Now checkout the logBF:
plot(m1$lbf)
plot(m2$lbf)
The lbf here are not under the null. They are insanely large! In particular the Log BF for the false positive variable in the presense of missing data is a lot higher than where the simulated signal lies, thus the false positive result.
This must be a very obvious bug because the marginal statistics is even wrong here with missing data.
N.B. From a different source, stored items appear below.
Lemma session_event_limited first n : sa_first_event s = first → summarizable first →
  limited (summary_event clock fresh thresholds (n, s)).
Proof.
  intros Hfirst Hf.
  pose proof (session_set _ _ _ (λ e Hs, proj1 (validate_rule_ids_spec _) (sb_rules e Hs)) (ac_rules _ _ Hacc)) as Hrules.
  pose proof (session_set _ _ _ sb_categories (ac_categories _ _ Hacc)) as Hcat.
  pose proof (session_set _ _ _ sb_classes (ac_classes _ _ Hacc)) as Hcl.
  pose proof (session_set _ _ _ sb_signals (ac_signals _ _ Hacc)) as Hsi.
  pose proof (session_set _ _ _ sb_intents (ac_intents _ _ Hacc)) as Hin.
  pose proof (session_set _ _ _ sb_atlas (ac_atlas _ _ Hacc)) as Hat.
  assert (forallb present (sa_atlas_tags s) = true ∧ forallb is_safe_atlas_tag (sa_atlas_tags s) = true) as [Hap Has].
  { rewrite !forallb_forall. rewrite forallb_forall in Hat.
    split; intros t Ht; specialize (Hat t Ht); by apply andb_true_iff in Hat as [? ?]. }
  unfold summary_event. cbn [fst snd]. apply limited_bind.
  { apply canonicalize_limited, Forall_forall, session_valid. }
  intros cs Hcs. apply canonicalize_Ok in Hcs as (_ & Hel & _). apply limited_bind; [|done].
  unfold session_risk_summary_event, summary_input. cbn [si_client si_agent si_model si_provider si_session_id si_source_path_hash si_rule_ids si_categories si_detection_classes si_signal_types si_analytic_intents si_atlas_tags si_evidence si_risk_contributions].
  rewrite Hfirst, !require_present, metadata_present, require_optional_present by (destruct Hf; assumption).
  rewrite (proj2 (validate_rule_ids_spec _) Hrules), !array_present, dimensions_allowed, Has, summary_evidence_valid
    by (done || (eapply allowed_present; [|eassumption]; vm_compute; reflexivity)).
  cbn [negb]. apply limited_bind; [apply canonicalize_limited, Forall_forall; intros c Hc; by apply session_valid, Hel|].
  intros cs' Hcs'. pose proof Hcs' as (_ & Hel' & Hok)%canonicalize_Ok.
  rewrite summary_scope by (apply Forall_forall; intros c Hc; by apply session_scope, Hel, Hel').
  unfold score_for_contributions. by destruct (checked_risk_sum cs').
Qed.

End session.

(** *** The events of a scan *)

Lemma present_of fam f t u : require_non_empty fam f t = Ok u → present t = true.
Proof. unfold require_non_empty, present. by destruct (blank_text t). Qed.

Lemma optional_present_of fam f o u : require_optional_non_empty fam f o = Ok u → opt_all present o = true.
Proof. destruct o; [apply present_of|done]. Qed.

Lemma metadata_of fam a m p u : validate_optional_metadata fam a m p = Ok u →
  opt_all present a = true ∧ opt_all present m = true ∧ opt_all present p = true.
Proof. unfold validate_optional_metadata. intros Hv. passed Hv. split_and!; by eapply optional_present_of. Qed.

Lemma not_blank_present l : existsb blank_text l = false → forallb present l = true.
Proof.
  intros He. apply forallb_forall. intros t Ht. unfold present. destruct (blank_text t) eqn:Hb; [|done].
  exfalso. assert (existsb blank_text l = true) by (apply existsb_exists; by exists t). congruence.
Qed.
Lemma observe_tracks sinks health failures attempted sink s episode :
  bs_wf (ss_seen_detection_fingerprints s) → episode_is s sink episode →
  apart sink (observed_names (snapshot_durable_sink_success health)) → apart sink (successful_best_effort sinks failures) →
  let o := observe_sink_failure_episode_success sinks health failures attempted s in
  tracks sink (after_delivery sinks health failures attempted sink episode) (o.1, false) ∧
  eo_honor_open_episode o.2 = is_some (snapshot_durable_sink_success health) ∧
  eo_durable_success o.2 = match snapshot_durable_sink_success health with Some sn => sn_success sn | None => [] end.
Proof.
  intros Hw He Ha Hb. unfold observe_sink_failure_episode_success, after_delivery.
  destruct (snapshot_durable_sink_success health) as [sn|] eqn:Hsn.
  - pose proof (snapshot_wf _ _ Hsn) as Hwf. cbn [observed_names] in Ha.
    assert (tracks sink (match bm_get sink (sn_success sn) with Some v => after_success v episode | None => episode end)
              (clear_sinks_with_new_success (sn_success sn) s)) as Ht.
    { unfold clear_sinks_with_new_success. apply (fold_on_key clear_if_stale (tracks sink) after_success).
      - intros. by apply clear_if_stale_same.
      - intros a k v x Hin Hk. apply clear_if_stale_other, Ha; [|done].
        apply elem_of_app. left. unfold bm_keys. apply list_elem_of_fmap. by exists (k, v).
      - by apply bm_wf_nodup.
      - done. }
    apply (clear_all_tracks sink (sn_unordered sn)) in Ht; [|intros n Hn; apply Ha, elem_of_app; by right].
    destruct (clear_all _ _) as [s1 c1]. unfold clear_successful_best_effort_episodes.
    assert (tracks sink (after_observation (Some sn) sink episode) (s1, c1)) as Ht1.
    { revert Ht. unfold after_observation, after_success. destruct episode as [[i r]|]; [|by repeat case_match].
      assert (bs_contains sink (sn_unordered sn) = bool_decide (sink ∈ sn_unordered sn)) as ->.
      { apply eq_true_iff_eq. by rewrite bs_contains_spec, bool_decide_eq_true. }
      destruct (bm_get _ _) as [v|]; [|done]. by destruct (text_eqb _ r), (bool_decide _). }
    destruct attempted; cbn [negb andb]; [|done]. apply (clear_all_tracks sink _ (s1, false) _ Hb) in Ht1.
    by destruct (clear_all _ _).
  - cbn [after_observation]. unfold clear_successful_best_effort_episodes. destruct attempted; cbn [negb andb]; [|done].
    assert (tracks sink episode (s, false)) as Ht by done. apply (clear_all_tracks sink _ (s, false) _ Hb) in Ht.
    by destruct (clear_all _ _).
Qed.

(** *** Selecting alerts *)

Lemma open_spec sink s episode identity : bs_wf (ss_seen_detection_fingerprints s) → episode_is s sink episode →
  plain identity → sink_failure_episode_open s sink identity = bool_decide (fst <$> episode = Some identity).
Proof.
  intros Hw [Hk Hi] Hp. set (p := sink_failure_episode_latch sink identity ++ lit "@").
  assert (sink_failure_episode_open s sink identity = negb (is_empty_list (keys_with_prefix p (ss_seen_detection_fingerprints s)))) as ->.
  { unfold sink_failure_episode_open, keys_with_prefix. fold p. destruct (drop_while _ _) as [|key keys]; [done|].
    cbn [take_while]. by destruct (starts p key). }
  rewrite keys_with_prefix_filter by done. apply eq_true_iff_eq. rewrite bool_decide_eq_true. split.
  - destruct (List.filter _ _) as [|key l] eqn:Hf; [done|]. intros _.
    assert (key ∈ List.filter (starts p) (ss_seen_detection_fingerprints s)) as [Hin Hs]%elem_of_bfilter by (rewrite Hf; left).
    apply starts_spec in Hs as [r ->]. unfold p in Hin. rewrite <- app_assoc in Hin. fold (episode_key sink identity r) in Hin.
    apply seen_spec, Hk in Hin as (i & r' & -> & He); [|apply episode_key_prefix].
    destruct (Hi i r' eq_refl) as (_ & Hpi & _). by apply episode_key_inj in He as [-> _].
  - destruct episode as [[i r]|]; [|done]. intros He. cbn [fmap option_fmap option_map fst] in He. apply Some_inj in He as ->.
    assert (episode_key sink identity r ∈ List.filter (starts p) (ss_seen_detection_fingerprints s)) as Hin.
    { apply elem_of_bfilter. split.
      - apply seen_spec, Hk; [apply episode_key_prefix|by exists identity, r].
      - unfold episode_key, p. rewrite app_assoc. apply starts_prefix. }
    destruct (List.filter _ _); [by apply elem_of_nil in Hin|done].
Qed.
Lemma state_step_checkpoint s s' key c : state_step s s' → bm_get key (ss_sqlite_ingestion_cursors s) = Some c →
  ∃ c', bm_get key (ss_sqlite_ingestion_cursors s') = Some c' ∧ cu_last_time_updated c ≤ cu_last_time_updated c'.
Proof.
  intros Hstep Hc.
  assert (ss_sqlite_ingestion_cursors s' = ss_sqlite_ingestion_cursors s →
    ∃ c', bm_get key (ss_sqlite_ingestion_cursors s') = Some c' ∧ cu_last_time_updated c ≤ cu_last_time_updated c') as Hsame.
  { intros ->. eauto with lia. }
  destruct Hstep; try (apply Hsame; reflexivity); try by apply checkpoint_advances.
  - apply Hsame. unfold should_emit, should_emit_session_risk_summary, should_emit_posture. by repeat case_match.
  - apply Hsame. unfold should_emit_session_risk_summary, should_emit_posture. by repeat case_match.
  - apply Hsame. unfold record_sink_failure_episode. by destruct identity.
  - apply Hsame. unfold reset_legacy_baseline. by destruct (_ =? _).
  - apply Hsame. unfold record_baseline_source_contribution in *. destruct (collect _ _); [|done].
    by match goal with H : Ok _ = Ok _ |- _ => injection H as <- end.
  - apply Hsame. unfold rebuild_baseline_snapshots_from_source_contributions in *. destruct (try_fold _ _ _); [|done].
    by match goal with H : Ok _ = Ok _ |- _ => injection H as <- end.
Qed.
It is easy to show that with susieR::univariate_regression
function the result for missing data is very different from what I got here above.
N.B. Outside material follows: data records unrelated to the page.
(** C40: What an accepted value can hold.  Whatever value is accepted, by a scan or by a migration, the state
    read from it has its sets and maps in order, and an open window in it is of OpenCode's messages and
    ends before its checkpoint, so no other source is drained and none is skipped.  In the current
    format it also has the current version of the baseline and holds no host name: an older
    baseline is dropped by a migration and refused by a scan. *)
Theorem accepted_states_safe value s : accepted value s →
  ordered s ∧ Forall (λ entry, sound_cut entry.2) (ss_sqlite_ingestion_cursors s) ∧
  ∀ allow n, parse_native_state_mode_with_count allow value = Ok (s, n) →
    st_schema_version (ss_baseline_snapshots s) = BASELINE_STATE_VERSION ∧ has_raw_network_hosts s = false ∧
    (allow = false → n = 0).
Proof.
  intros Ha. split; [|split].
  3: { intros allow n (object & read & strict & _ & _ & -> & -> & Hraw & Hn)%native_accepted. unfold reset_legacy_baseline.
       destruct allow; cbn [negb orb] in *; [|by destruct (Hn eq_refl); split_and!; [|apply Hraw|]].
       destruct (Z.eqb_spec (st_schema_version (ss_baseline_snapshots read)) BASELINE_STATE_VERSION); [by split_and!; [|apply Hraw|]|done]. }
  all: destruct Ha as [(allow & n & (object & read & strict & Hf & Hr & -> & _)%native_accepted)|Hl%legacy_accepted]; [|apply Hl].
  - destruct (read_state_ordered _ _ Hr) as [Hord _]. destruct allow; [by apply reset_keeps|done].
  - assert (Forall (λ entry, sound_cut entry.2) (ss_sqlite_ingestion_cursors read)) as Hc.
    { by eapply read_cursors_sound; [exact Hf|apply unversioned_member; by vm_compute|exact Hr]. }
    destruct allow; [|done]. unfold reset_legacy_baseline. by destruct (_ =? _).
Qed.
(** What the facts of an observation promise: fixed answers for the work they charge. *)
Class SessionLaws `{Facts Observation} `{!SessionFacts} : Type := {
  found : SelectorId → Observation → SelectorResolution;
  result_text : Observation → option (string * SelectorPresence);
  download_links : list Observation → result bool ProcessingError;
  try_resolve_affordable bounds selector o : bounds_small bounds →
    affordable (room bounds) Bounds (try_resolve bounds selector o) (found selector o);
  borrow_affordable bounds o : bounds_small bounds →
    affordable (room bounds) Bounds (borrow_tool_result_text bounds o) (result_text o);
  download_runs bounds observations : bounds_small bounds →
    runs (room bounds) Bounds (download_execution_linked bounds observations)
      (λ linked, download_links observations = Ok linked) (λ e, download_links observations = Err e);
}.

Section spec.
Context `{RegexEngine} `{FloatText} `{SessionLaws}.

(** ** Verdicts *)

Definition selector_of (target : string) : SelectorId :=
  match parse_selector (compat_path target) with Ok selector => selector | Err _ => SessionId end.

Definition borrowed (selector : SelectorId) (o : Observation) : option (string * SelectorPresence) :=
  if bool_decide (selector = CompatToolResult) then result_text o else None.

Definition resolved (o : Observation) (target : string) : string * (SelectorResolution + string * SelectorPresence) :=
  (target, match borrowed (selector_of target) o with
           | Some b => inr b
           | None => inl (found (selector_of target) o)
           end).

(** The rule's text fields in an observation, and why the others are unknown. *)
Definition fields_of (targets : list string) (o : Observation) : list (string * string) * list NonEvaluationReason :=
  foldl add_field ([], []) (map (resolved o) targets).

(** The rule matches on the targets some matcher finds its pattern in. *)
Definition content_verdict (matcher : list RuleMatch.CompiledMatcher) (targets : list string) (o : Observation)
    : MatchState * list string :=
  let matched := map fst (omap (span_spec matcher) (fields_of targets o).1) in
  let paths := dedup (sort (map (λ field, compat_path field.1) matched)) in
  if negb (bool_decide (paths = [])) then (MatchS, paths)
  else match strongest_reason (fields_of targets o).2 with
       | Some reason => (NotEvaluated reason, [])
       | None => (NoMatch, [])
       end.

Definition verdict (d : CompiledObservationMatchDetector) (o : Observation) : DetectorResult :=
  if negb (bool_decide (kind o ∈ de_families d)) || negb (bool_decide (stage o ∈ de_stages d)) then not_applicable
  else match preflight_capabilities (de_required_capabilities d) (capability_context o) with
       | Some reason => evaluated (NotEvaluated reason, [])
       | None => evaluated match de_rule_v1_content d with
                           | Some (matcher, targets) => content_verdict matcher targets o
                           | None => (NoMatch, [])
                           end
       end.

Definition is_match (d : CompiledObservationMatchDetector) (o : Observation) : bool :=
  bool_decide (dr_evaluation_status (verdict d o) = EvaluatedMatch).

(** Detectors as the compiler makes them: each has rule content over supported targets. *)
Definition detector_ok (d : CompiledObservationMatchDetector) : Prop :=
  ∃ matcher targets, de_rule_v1_content d = Some (matcher, targets) ∧ Forall (λ t, t ∈ SUPPORTED_RULE_TARGETS) targets.

Lemma supported_parses target : target ∈ SUPPORTED_RULE_TARGETS →
  parse_selector (compat_path target) = Ok (selector_of target) ∧ len (compat_path target) ≤ 64.
Proof.
  revert target. apply Forall_forall. unfold SUPPORTED_RULE_TARGETS.
  repeat (apply Forall_cons_2; [split; [reflexivity|vm_compute; discriminate]|]). apply Forall_nil_2.
Qed.

(** ** The verdict is computed *)

Variable bounds : SourceBounds.
Hypothesis small : bounds_small bounds.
Missingness across samples:
summary(apply(Y_miss,1,function(i) sum(is.na(i)))/ ncol(Y_miss))
Missingness across conditions:
apply(Y_miss,2,function(i) sum(is.na(i))) / nrow(Y_miss)
Precomputed quantities with this data-set, compared with complete data:
m1 = mvsusieR:::MashInitializer$new(NULL, NULL, xUlist=append(list(matrix(0,ncol(Y),ncol(Y))), prior$xUlist), prior_weights=prior$pi, null_weight=prior$null_weight, alpha=alpha, top_mixtures=-1)
m1$precompute_cov_matrices(mvsusieR:::DenseData$new(X, Y_miss), resid_Y)
m2 = mvsusieR:::MashInitializer$new(NULL, NULL, xUlist=append(list(matrix(0,ncol(Y),ncol(Y))), prior$xUlist), prior_weights=prior$pi, null_weight=prior$null_weight, alpha=alpha, top_mixtures=-1)
m2$precompute_cov_matrices(mvsusieR:::DenseData$new(X, Y), resid_Y)
matrix(m1$precomputed$Vinv, ncol(Y), ncol(Y))
matrix(m2$precomputed$Vinv, ncol(Y), ncol(Y))
matrix(m1$precomputed$U0, ncol(Y), 2*ncol(Y))
matrix(m2$precomputed$U0, ncol(Y), 2*ncol(Y))
matrix(m1$precomputed$sigma_rooti, ncol(Y), 2*ncol(Y))
matrix(m2$precomputed$sigma_rooti, ncol(Y), 2*ncol(Y))
head(m1$precomputed$sbhat)
head(m2$precomputed$sbhat)
The outcome are largely comparable.